As if losing a house on the court steps wasn't enough, some former homeowners may find themselves turned away by apartment owners spooked by the foreclosure history on their credit reports.
One Virginia couple ended up living in a hotel after their foreclosure, according to Trish Lynch, a trainer and former credit counselor at ClearPoint Financial Solutions, who worked with them.
"No one would rent to them. And the hotel is costing them $3,000 a month to stay there," she said.
Lynch recommended they try to rent from a private owner or individual who might be more lenient on credit checks, but who could also ask for higher rents to cover their risk. So far, the couple's still stuck at the hotel.
As foreclosures rise across the country and skyrocket in economically depressed areas and once-hot housing markets, more apartment owners are seeing an increase in the number of rental applicants with derogatory mortgage histories. That includes foreclosures, short sales when a house is sold for less than the amount owed on the mortgage and deed-in-lieu of foreclosure, when a homeowner gives up a house to the lender to end the foreclosure process.
Many of these would-be renters flood the so-called shadow market of investor-owned homes and condos, which make up almost half of the rental stock and are not tracked by the apartment industry. But some former homeowners are making their way to the traditional rental market, causing concern for some landlords.
When Jane Garvey, president of the Illinois Rental Property Owners Association, informally surveyed the 500 members of her association, the landlords expressed some discomfort with renting to people with foreclosure issues.
"They need to know they're going to get paid," she said. "As a group, people seemed more reluctant to accept people going through a short sale. They look at it as signing a contract but not going through with it."
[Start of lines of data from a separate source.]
Definition CounterSnapshot_validate (s : CounterSnapshot) : result unit FrameError :=
  let? _ := HelperCapability_validate (capability s) in
  fail_if MAX_COUNTER_RECORDS <? Z.of_nat (length (records s))
    with InvalidPayload "counter_record_limit_exceeded" in
  fail_if eqb (status (capability s)) Healthy && is_none (captured_boottime_ns s)
    with InvalidPayload "healthy_capture_time_missing" in
  fail_if eqb (status (capability s)) Unsupported && (negb (no_records s) || is_some (captured_boottime_ns s))
    with InvalidPayload "unsupported_snapshot_has_facts" in
  fail_if negb (no_records s) && is_none (captured_boottime_ns s)
    with InvalidPayload "counter_capture_time_missing" in
  validate_records ∅ (records s).

Inductive HelperErrorCode :=
| MalformedRequest | UnsupportedVersionCode | OversizedFrame | InvalidRequest
| CollectorUnavailable | PermissionDenied | LimitExceeded | Internal.
#[export] Instance HelperErrorCode_eq_dec : EqDecision HelperErrorCode.
Proof. solve_decision. Defined.

Record HelperError := { code : HelperErrorCode; retryable : bool; error_reason : string }.
#[export] Instance HelperError_eq_dec : EqDecision HelperError.
Proof. solve_decision. Defined.

Definition HelperError_validate (e : HelperError) : result unit FrameError :=
  fail_if is_empty (error_reason e) || (MAX_REASON_BYTES <? len (error_reason e))
          || contains_byte nul (error_reason e)
    with InvalidPayload "helper_reason_invalid" in
  Ok tt.

Inductive CollectionReplyBody :=
| Body_Snapshot (s : CounterSnapshot)
| Body_Error (e : HelperError).
#[export] Instance CollectionReplyBody_eq_dec : EqDecision CollectionReplyBody.
Proof. solve_decision. Defined.

Record CollectionReply := { reply_version : Z; reply_gen : Z; body : CollectionReplyBody }.
#[export] Instance CollectionReply_eq_dec : EqDecision CollectionReply.
Proof. solve_decision. Defined.

Definition CollectionReply_snapshot (generation : Z) (s : CounterSnapshot) : CollectionReply :=
  {| reply_version := PROTOCOL_VERSION; reply_gen := generation; body := Body_Snapshot s |}.
Definition CollectionReply_error (generation : Z) (e : HelperError) : CollectionReply :=
  {| reply_version := PROTOCOL_VERSION; reply_gen := generation; body := Body_Error e |}.

Definition CollectionReply_validate (r : CollectionReply) : result unit FrameError :=
  let? _ := validate_version (reply_version r) in
  match body r with
  | Body_Snapshot s =>
      fail_if reply_gen r =? 0 with InvalidPayload "snapshot_generation_must_be_nonzero" in
      CounterSnapshot_validate s
  | Body_Error e => HelperError_validate e
  end.

(** [frame_error] of the helper's [main.rs]. *)
Definition frame_error (error : FrameError) : HelperError :=
  let code :=
    match error with
    | UnsupportedVersion _ => UnsupportedVersionCode
    | Oversized _ _ => OversizedFrame
    | MalformedJson _ => MalformedRequest
    | InvalidPayload _ | Empty => InvalidRequest
    | Io _ | TruncatedLength | TruncatedPayload | LengthOverflow => Internal
    end in
  {| code := code; retryable := false; error_reason := frame_error_to_string error |}.

Section Codec.
Context `{Json CollectionRequest} `{Json CollectionReply}.

Definition encode_request (request : CollectionRequest) : result (list Z) FrameError :=
  let? _ := CollectionRequest_validate request in encode MAX_FRAME_BYTES request.

Definition decode_request (payload : list Z) : result CollectionRequest FrameError :=
  let? _ := ensure_payload_size MAX_FRAME_BYTES payload in
  let? request := map_err MalformedJson (from_slice payload) in
  let? _ := CollectionRequest_validate request in
  Ok request.

Definition encode_reply (reply : CollectionReply) : result (list Z) FrameError :=
  let? _ := CollectionReply_validate reply in encode MAX_FRAME_BYTES reply.

Definition decode_reply (payload : list Z) : result CollectionReply FrameError :=
  let? _ := ensure_payload_size MAX_FRAME_BYTES payload in
  let? reply := map_err MalformedJson (from_slice payload) in
  let? _ := CollectionReply_validate reply in
  Ok reply.

#[export] Instance network_protocol : HelperProtocol := {
  Request := CollectionRequest;
  Snapshot := CounterSnapshot;
  Error := HelperError;
  Reply := CollectionReply;
  frame_max := MAX_FRAME_BYTES;
  HelperFrame.decode_request := decode_request;
  request_generation := generation;
  reply_snapshot := CollectionReply_snapshot;
  reply_error := CollectionReply_error;
  reply_generation := reply_gen;
  error_of_frame := frame_error;
  HelperFrame.encode_reply := encode_reply;
  HelperFrame.decode_reply := decode_reply;
}.

(** [serve_stdio] of the helper's [main.rs]. *)
Definition network_serve_stdio {C} (collect : C -> CollectionRequest -> C * result CounterSnapshot HelperError)
  : nat -> C -> Stdio -> option (C * (Stdio * result unit FrameError)) :=
  serve_stdio (H := network_protocol) collect.
End Codec.

(** ** collector.rs *)

Definition TRAFFIC_VALUE_BYTES : nat := 24.
Definition HEALTH_VALUE_BYTES : nat := 8.
Definition TRAFFIC_COUNTER_OVERFLOW : Z := Z.shiftl 1 0.
Definition COLLECTOR_MAP_SATURATED : Z := Z.shiftl 1 0.

Definition helper_error (code : HelperErrorCode) (reason : string) : HelperError :=
  {| code := code; retryable := false; error_reason := reason |}.

(** Native byte order is little-endian. *)
Definition u64_from_ne_bytes (l : list Z) : Z := fold_right (fun b n => b + 256 * n) 0 l.
Definition read_u64 (value : list Z) (offset : nat) : Z := u64_from_ne_bytes (firstn 8 (skipn offset value)).

Definition validate_health_value (value : list Z) : result unit HelperError :=
  fail_if negb (length value =? HEALTH_VALUE_BYTES)%nat
    with helper_error Internal "network_bpf_health_value_invalid" in
  fail_if negb (Z.land (read_u64 value 0) COLLECTOR_MAP_SATURATED =? 0)
    with helper_error LimitExceeded "network_bpf_map_saturated" in
  Ok tt.
Definition validate_health_values (values : list (list Z)) : result unit HelperError :=
  try_for_each validate_health_value values.

Definition add_traffic_value (totals : Z * Z) (value : list Z) : result (Z * Z) HelperError :=
  fail_if negb (length value =? TRAFFIC_VALUE_BYTES)%nat
    with helper_error Internal "network_bpf_counter_value_invalid" in
  fail_if negb (Z.land (read_u64 value 16) TRAFFIC_COUNTER_OVERFLOW =? 0)
    with helper_error LimitExceeded "network_bpf_counter_overflow" in
  let overflow := helper_error LimitExceeded "network_bpf_counter_overflow" in
  let? rx := ok_or overflow (checked_u64 (totals.1 + read_u64 value 0)) in
  let? tx := ok_or overflow (checked_u64 (totals.2 + read_u64 value 8)) in
  Ok (rx, tx).

Fixpoint sum_traffic_from (totals : Z * Z) (values : list (list Z)) : result (Z * Z) HelperError :=
  match values with
  | [] => Ok totals
  | value :: values => let? totals := add_traffic_value totals value in sum_traffic_from totals values
  end.
Definition sum_traffic_values (values : list (list Z)) : result (Z * Z) HelperError :=
  sum_traffic_from (0, 0) values.

(** An error of [libbpf] is whether its kind is [PermissionDenied]. *)
Abbreviation bpf_result A := (result A bool).

(** What the calls of a collection give: loading the object, finding and
    attaching its two programs, the prerequisite probed before it, the maps
    (absent, or what [lookup_percpu] gives for a key), which are read while the
    kernel writes them (so the health map is read twice), and the boot clock. *)
Record CollectEnvironment := {
  env_load : bpf_result unit;
  env_ingress : option (bpf_result unit);
  env_egress : option (bpf_result unit);
  env_health_before : option (bpf_result (option (list (list Z))));
  env_counters : option (Z -> bpf_result (option (list (list Z))));
  env_health_after : option (bpf_result (option (list (list Z))));
  env_boottime_ns : bpf_result Z;
}.

Definition libbpf_failure (permission_denied : bool) (reason : string) : HelperError :=
  helper_error (if permission_denied then PermissionDenied else CollectorUnavailable) reason.

Definition attach (env : CollectEnvironment) : result unit HelperError :=
  let? _ := map_err (fun e => libbpf_failure e "network_bpf_load_failed") (env_load env) in
  let? ingress := ok_or (helper_error CollectorUnavailable "network_bpf_ingress_program_missing") (env_ingress env) in
  let? _ := map_err (fun e => libbpf_failure e "network_bpf_ingress_attach_failed") ingress in
  let? egress := ok_or (helper_error CollectorUnavailable "network_bpf_egress_program_missing") (env_egress env) in
  let? _ := map_err (fun e => libbpf_failure e "network_bpf_egress_attach_failed") egress in
  Ok tt.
Some in the apartment industry have been trying to slice and dice the applicant pool to identify who could make good renters and add to occupancy levels and the rental base, said Mark Fogelman, president of Memphis, Tenn.-based Fogelman Management Group, which owns and manages 18,000 rental units in the Southeast, Midwest and Southwest.
"For us, that's too subjective and sets a risky proposition," he said. "We have not successfully been able to accept many applicants with defaulting mortgages primarily because they tend to have other credit issues."
Between 5 percent and 7 percent of rental applicants are 90 days or more past due on a mortgage or in foreclosure, said Jay Harris, vice president of business services at renter screening company First Advantage SafeRent Inc. About two-thirds of those with a derogatory mortgage history qualify to rent.
The remaining third usually have other credit problems such as overextension on existing credit lines, public records related to collections, among others.
A study last year by Lakewood, Colo.-based First Advantage found applicants with a foreclosure had more than four times as many lines of credit over 90 days delinquent compared to applicants without a foreclosure. They also had three times more open or closed unpaid credit lines.
"These are not the same people who left to buy a home," Nevel DeHart, First Advantage's executive vice president, wrote in an article presenting the survey results. "They return to the rental market with significantly increased risk exposure associated with their ability to pay future rental obligations."
And unlike in a bankruptcy, he noted, a consumer still has to pay credit card and other debt obligations after a foreclosure, short sale or deed-in-lieu, which could further compromise their financial stability.
Some landlords may conditionally accept renters with foreclosures in their past. They may ask for an extra month's rent up front, a larger security deposit or a co-signer.
Donn Schaefer, president of the Metro East Landlords Association in Collinsville, Ill., is specifically seeking out displaced homeowners for his rentals. His company, Homesellers Solutions Inc., buys, sells and rents single-family homes and duplexes.
"Bad things happen to good people all the time. They need to have a place to live and sometimes people learn from their mistakes," he said.
"They make great tenants too," he continued. "They know about pride of ownership. They know about taking care of a house."
To ensure that they have shelter after a possible foreclosure, Lynch advises her clients to prepare for the worst.
Some lenders and loan servicers are offering money to struggling homeowners for their properties, dubbed a cash-for-keys exchange, to avoid the foreclosure process. Lynch recommends some homeowners use the cash toward a security deposit at a rental.
Lynch also suggests that homeowners who are facing foreclosure start looking for a rental before the foreclosure process is completed since lenders can't report foreclosures to credit reporting bureaus until the procedure is finished.
"You want to look for the rental before the foreclosure hits your credit report," she said. "Because after that, it becomes much harder to find a rental."